I like L.M. Twist’s advice to writers in an interview posted today on the Historical Novel Society website:
‘Just keep swimming. Keep picking away at the story, the research, anything. Even if it feels like you’re hardly making any progress and it will never come together in a finished project; you can make it there, inch by inch.’
Launch: L.M. Twist’s Louis Mie and the Trial of Hautefaye
The book launch interviews on the HNS site contain many nuggets of good advice from writers to writers.

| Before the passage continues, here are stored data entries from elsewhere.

(* ===== verification/Lock.v ===== *)
(** The repository lock: the lock half of [internal/state/store.go] and
    [internal/state/prune.go].

    An operation takes the lock and returns the lock it leaves behind together
    with its result, so that what an error path has already changed is visible.
    A Go [map[string]bool] is a [gset string]. *)

From S2P Require Import Prelude GoStrings GoSlices GoRegexp Model Formats Source.

Open Scope Z_scope.

(** ** Patterns *)

Definition is_alnum (c : ascii) : bool := is_digit c || is_letter c.
Definition is_coordinate_byte (c : ascii) : bool := is_alnum c || mem_byte c "._+-".

(** [^[A-Za-z0-9][A-Za-z0-9._+-]{0,127}$] *)
Definition placementCoordinatePattern : re :=
  Cat (Chr is_alnum) (UpTo 127 (Chr is_coordinate_byte)).

Definition validatePlacementCoordinates (format track distro : string) : result () :=
  refuse "invalid placement track" when negb (MatchFull placementCoordinatePattern track);
  selected ← For format;
  if SupportsDistros selected then
    refuse "invalid Debian placement distro" when negb (MatchFull placementCoordinatePattern distro);
    Ok ()
  else
    refuse "format does not support placement distros" when negb (bool_decide (distro = ""));
    Ok ().

Definition packageVersionExists (lock : RepositoryLock) (packageName version : string) : bool :=
  existsb (λ pv, bool_decide (pv_Package pv = packageName) && bool_decide (pv_Version pv = version))
    (lock_PackageVersion lock).

Definition legacyDigestConflict (existing derived : LockedBlob) : bool :=
  if negb (bool_decide (MD5 existing = "")) && negb (bool_decide (MD5 derived = "")) &&
     negb (bool_decide (MD5 existing = MD5 derived))
  then true
  else negb (bool_decide (SHA1 existing = "")) && negb (bool_decide (SHA1 derived = "")) &&
       negb (bool_decide (SHA1 existing = SHA1 derived)).

(** ** Canonical order *)

Definition blobLess (l r : LockedBlob) : bool :=
  less_then (Architecture l) (Architecture r)
    (less_then (Filename l) (Filename r) (str_ltb (SHA256 l) (SHA256 r))).

Definition versionLess (l r : PackageVersion) : bool :=
  less_then (pv_Package l) (pv_Package r) (str_ltb (pv_Version l) (pv_Version r)).

Definition placementLess (l r : Placement) : bool :=
  less_then (pl_Package l) (pl_Package r)
    (less_then (pl_Version l) (pl_Version r)
       (less_then (pl_Track l) (pl_Track r) (str_ltb (pl_Distro l) (pl_Distro r)))).

Definition canonicalizeLock (lock : RepositoryLock) : RepositoryLock :=
  let sorted_blobs := map (λ pv, set_blobs (sort_slice blobLess (pv_Blobs pv)) pv)
                        (lock_PackageVersion lock) in
  set_placements (sort_slice placementLess (lock_Placement lock))
    (set_versions (sort_slice versionLess sorted_blobs) lock).

(** ** Operations *)

Definition coordinateOf (selected : Format) (blob : LockedBlob) : string :=
  ArtifactCoordinate selected (mkArtifact (Filename blob) (Architecture blob)).

Definition placementAt (packageName version track distro : string) (p : Placement) : bool :=
  bool_decide (pl_Package p = packageName) && bool_decide (pl_Version p = version) &&
  bool_decide (pl_Track p = track) && bool_decide (pl_Distro p = distro).

(** The loop over the blobs already bound: whether the added blob is one of
    them, or the reason it may not be added. *)
Fixpoint matchExisting (selected : Format) (blob : LockedBlob) (blobs : list LockedBlob) : result bool :=
  match blobs with
  | [] => Ok false
  | existing :: rest =>
      if bool_decide (SHA256 existing = SHA256 blob) && bool_decide (Filename existing = Filename blob) then
        refuse "package has inconsistent metadata for existing bytes"
          when negb (Size existing =? Size blob) || legacyDigestConflict existing blob ||
               negb (bool_decide (Architecture existing = Architecture blob));
        Ok true
      else
        refuse "package is already bound to different bytes"
          when bool_decide (Filename existing = Filename blob) ||
               bool_decide (coordinateOf selected existing = coordinateOf selected blob);
        matchExisting selected blob rest
  end.

(** The first recorded version with this name and version, and its index. *)
Definition findVersion (packageName version : string) (pvs : list PackageVersion)
    : option (nat * PackageVersion) :=
  list_find (λ pv, pv_Package pv = packageName ∧ pv_Version pv = version) pvs.

Definition AddBlob (lock : RepositoryLock) (format track distro : string) (blob : LockedBlob)
    (packageName version : string) : RepositoryLock * result bool :=
  match For format with
  | Err e => (lock, Err e)
  | Ok selected =>
      let track := if bool_decide (track = "") then "stable" else track in
      match validatePlacementCoordinates format track distro with
      | Err e => (lock, Err e)
      | Ok _ =>
          if negb (bool_decide (Base (Filename blob) = Filename blob)) || bool_decide (Filename blob = "")
          then (lock, Err "unsafe artifact filename")
          else
            let '(index, packageVersion, pvs) :=
              match findVersion packageName version (lock_PackageVersion lock) with
              | Some (i, pv) => (i, pv, lock_PackageVersion lock)
              | None =>
                  let pv := mkPackageVersion packageName version "draft" [] in
                  (length (lock_PackageVersion lock), pv, lock_PackageVersion lock ++ [pv])
              end in
            let lock := set_versions pvs lock in
            match matchExisting selected blob (pv_Blobs packageVersion) with
            | Err e => (lock, Err e)
            | Ok blobExists =>
                let packageVersion :=
                  if blobExists then packageVersion
                  else set_blobs (pv_Blobs packageVersion ++ [blob]) packageVersion in
                let lock := set_versions (<[index := packageVersion]> pvs) lock in
                let placementExists :=
                  existsb (placementAt packageName version track distro) (lock_Placement lock) in
                let lock :=
                  if placementExists then lock
                  else set_placements
                         (lock_Placement lock ++ [mkPlacement packageName version track distro]) lock in
                (lock, Ok (negb blobExists || negb placementExists))
            end
      end
  end.

(** The inner loop of [SetBlobOrigin]: [None] when no blob matches. *)
Fixpoint setOriginInBlobs (filename digest : string) (origin : ArtifactOrigin) (blobs : list LockedBlob)
    : option (list LockedBlob * result bool) :=
  match blobs with
  | [] => None
  | locked :: rest =>
      if negb (bool_decide (Filename locked = filename)) || negb (bool_decide (SHA256 locked = digest)) then
        match setOriginInBlobs filename digest origin rest with
        | Some (rest', r) => Some (locked :: rest', r)
        | None => None
        end
      else
        match Origin locked with
        | Some recorded =>
            if bool_decide (recorded = origin) then Some (blobs, Ok false)
            else Some (blobs, Err "artifact already records a different origin")
        | None => Some (set_origin (Some origin) locked :: rest, Ok true)
        end
  end.

Fixpoint setOriginInVersions (packageName version filename digest : string) (origin : ArtifactOrigin)
    (pvs : list PackageVersion) : list PackageVersion * result bool :=
  match pvs with
  | [] => ([], Err "artifact is not recorded in the lock")
  | pv :: rest =>
      let '(rest', r) := setOriginInVersions packageName version filename digest origin rest in
      if negb (bool_decide (pv_Package pv = packageName)) || negb (bool_decide (pv_Version pv = version))
      then (pv :: rest', r)
      else match setOriginInBlobs filename digest origin (pv_Blobs pv) with
           | Some (blobs', done) => (set_blobs blobs' pv :: rest, done)
           | None => (pv :: rest', r)
           end
  end.

Definition SetBlobOrigin (lock : RepositoryLock) (packageName version filename digest : string)
    (origin : ArtifactOrigin) : RepositoryLock * result bool :=
  let '(pvs, r) :=
    setOriginInVersions packageName version filename digest origin (lock_PackageVersion lock) in
  (set_versions pvs lock, r).

Definition PromotePlacement (lock : RepositoryLock) (format packageName version track distro : string)
    : RepositoryLock * result bool :=
  match validatePlacementCoordinates format track distro with
  | Err e => (lock, Err e)
  | Ok _ =>
      if negb (packageVersionExists lock packageName version)
      then (lock, Err "package version is not recorded")
      else if existsb (placementAt packageName version track distro) (lock_Placement lock)
      then (lock, Ok false)
      else
        let lock := set_placements
                      (lock_Placement lock ++ [mkPlacement packageName version track distro]) lock in
        (canonicalizeLock lock, Ok true)
  end.

Definition yankMatches (packageName version track distro : string) (all : bool) (p : Placement) : bool :=
  let matches := bool_decide (pl_Package p = packageName) && bool_decide (pl_Version p = version) in
  if all then matches
  else matches && bool_decide (pl_Track p = track) && bool_decide (pl_Distro p = distro).

Definition YankPlacements (lock : RepositoryLock) (format packageName version track distro : string)
    (all : bool) : RepositoryLock * result Z :=
  if negb (packageVersionExists lock packageName version)
  then (lock, Err "package version is not recorded")
  else
    match
      (if all then
         refuse "all-placement yank cannot select a track or distro"
           when negb (bool_decide (track = "")) || negb (bool_decide (distro = ""));
         Ok ()
       else validatePlacementCoordinates format track distro)
    with
    | Err e => (lock, Err e)
    | Ok _ =>
        let matches := yankMatches packageName version track distro all in
        let kept := List.filter (λ p, negb (matches p)) (lock_Placement lock) in
        let removed := length (List.filter matches (lock_Placement lock)) in
        (canonicalizeLock (set_placements kept lock), Ok (Z.of_nat removed))
    end.

(** ** Validation *)

Definition ValidateArtifactOrigin `{NetLib} (origin : ArtifactOrigin) : result () :=
  let parsed := ParseURL (origin_URL origin) in
  refuse "invalid artifact origin"
    when negb (bool_decide (origin_Kind origin = "https")) || bool_decide (parsed = None) ||
         negb (is_ok (ValidatePublicURL parsed));
  refuse "artifact origin records digest provenance, which is not one snailmail knows"
    when negb (bool_decide (origin_Provenance origin = "")) && negb (ValidProvenance (origin_Provenance origin));
  Ok ().

(** The checks on one blob that do not look at the others. *)
Definition validateBlob `{NetLib} (blob : LockedBlob) : result () :=
  refuse "invalid locked blob filename or size"
    when bool_decide (Filename blob = "") || negb (bool_decide (Base (Filename blob) = Filename blob)) ||
         HasControl (Filename blob) || (Size blob <? 0);
  refuse "invalid locked blob SHA-256" when negb (validLowerHex (SHA256 blob) 32);
  refuse "invalid locked blob origin"
    when match Origin blob with
         | Some origin => negb (is_ok (ValidateArtifactOrigin origin))
         | None => false
         end;
  Ok ().

(** The inner loop of [ValidateLock], [coordinates] being those already seen. *)
Fixpoint validateBlobs `{NetLib} (selected : Format) (coordinates : gset string)
    (blobs : list LockedBlob) : result () :=
  match blobs with
  | [] => Ok ()
  | blob :: rest =>
      _ ← validateBlob blob;
      refuse "duplicate blob coordinate" when bool_decide (coordinateOf selected blob ∈ coordinates);
      validateBlobs selected ({[coordinateOf selected blob]} ∪ coordinates) rest
  end.

Definition versionIdentity (packageName version : string) : string :=
  packageName +:+ nul +:+ version.

(** The loop over package versions; the identities seen are its result. *)
Fixpoint validateVersions `{NetLib} (selected : Format) (versions : gset string)
    (pvs : list PackageVersion) : result (gset string) :=
  match pvs with
  | [] => Ok versions
  | pv :: rest =>
      refuse "invalid package version"
        when bool_decide (pv_Package pv = "") || bool_decide (pv_Version pv = "") ||
             negb (bool_decide (pv_State pv = "draft")) || bool_decide (pv_Blobs pv = []);
      let identity := versionIdentity (pv_Package pv) (pv_Version pv) in
      refuse "duplicate package version" when bool_decide (identity ∈ versions);
      _ ← validateBlobs selected ∅ (pv_Blobs pv);
      validateVersions selected ({[identity]} ∪ versions) rest
  end.

Definition placementIdentity (p : Placement) : string :=
  versionIdentity (pl_Package p) (pl_Version p) +:+ nul +:+ pl_Track p +:+ nul +:+ pl_Distro p.

Fixpoint validatePlacements (versions placements : gset string) (pls : list Placement) : result () :=
  match pls with
  | [] => Ok ()
  | p :: rest =>
      refuse "dangling or invalid placement"
        when negb (bool_decide (versionIdentity (pl_Package p) (pl_Version p) ∈ versions)) ||
             bool_decide (pl_Track p = "");
      refuse "duplicate placement" when bool_decide (placementIdentity p ∈ placements);
      validatePlacements versions ({[placementIdentity p]} ∪ placements) rest
  end.

Definition ValidateLock `{NetLib} (lock : RepositoryLock) (expectedRepository format : string) : result () :=
  refuse "lock repository identity does not match"
    when negb (lock_SchemaVersion lock =? LockSchema) ||
         negb (bool_decide (lock_Repository lock = expectedRepository));
  selected ← For format;
  versions ← validateVersions selected ∅ (lock_PackageVersion lock);
  validatePlacements versions ∅ (lock_Placement lock).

At last, I am on a writing roll again now, thanks to a decision to serialise my new novel, Love’s Knife, publishing one chapter a week on Substack. Chapter 3 coming this Saturday. You can subscribe for £5 per month giving you access to the full novel as it unfolds and a free ebook or paperback when it’s completed. Serialising has given me real writing momentum. You can also subscribe for free to receive occasional posts on my medieval history research and to read the novel prologue.
I also took the decision to set up my own imprint, Meanda Books, and have my backlist of five historical novels (and other writing) available again in hardback, paperback and ebook.
Now, I’m seeing Love’s Knife as the first in a series of ten books in the Trobairitz Sleuth series of medieval murder mysteries, and I’ve pick up the biography I’ve been working on (stop-start) of three medieval sisters. It’s good to get beyond the block and feel I merit the title of writer again!
Image: Alice Butt, c. 1895, by James McNeill Whistler, National Gallery of Art, Washington, public domain. This is one of Whistler’s paintings of London’s street children. The painting was stolen from Whistler’s Paris studio in the 1890s and he recovered it in 1901. Joseph Biden had the painting on loan and on display in his office for six years 2009-2015. The painting is the inspiration for my trobairitz sleuth character, Beatriz of Farrera. I first started imagining Beatriz in 2014 when I was writer in residence in Farrera in the Pyrenees.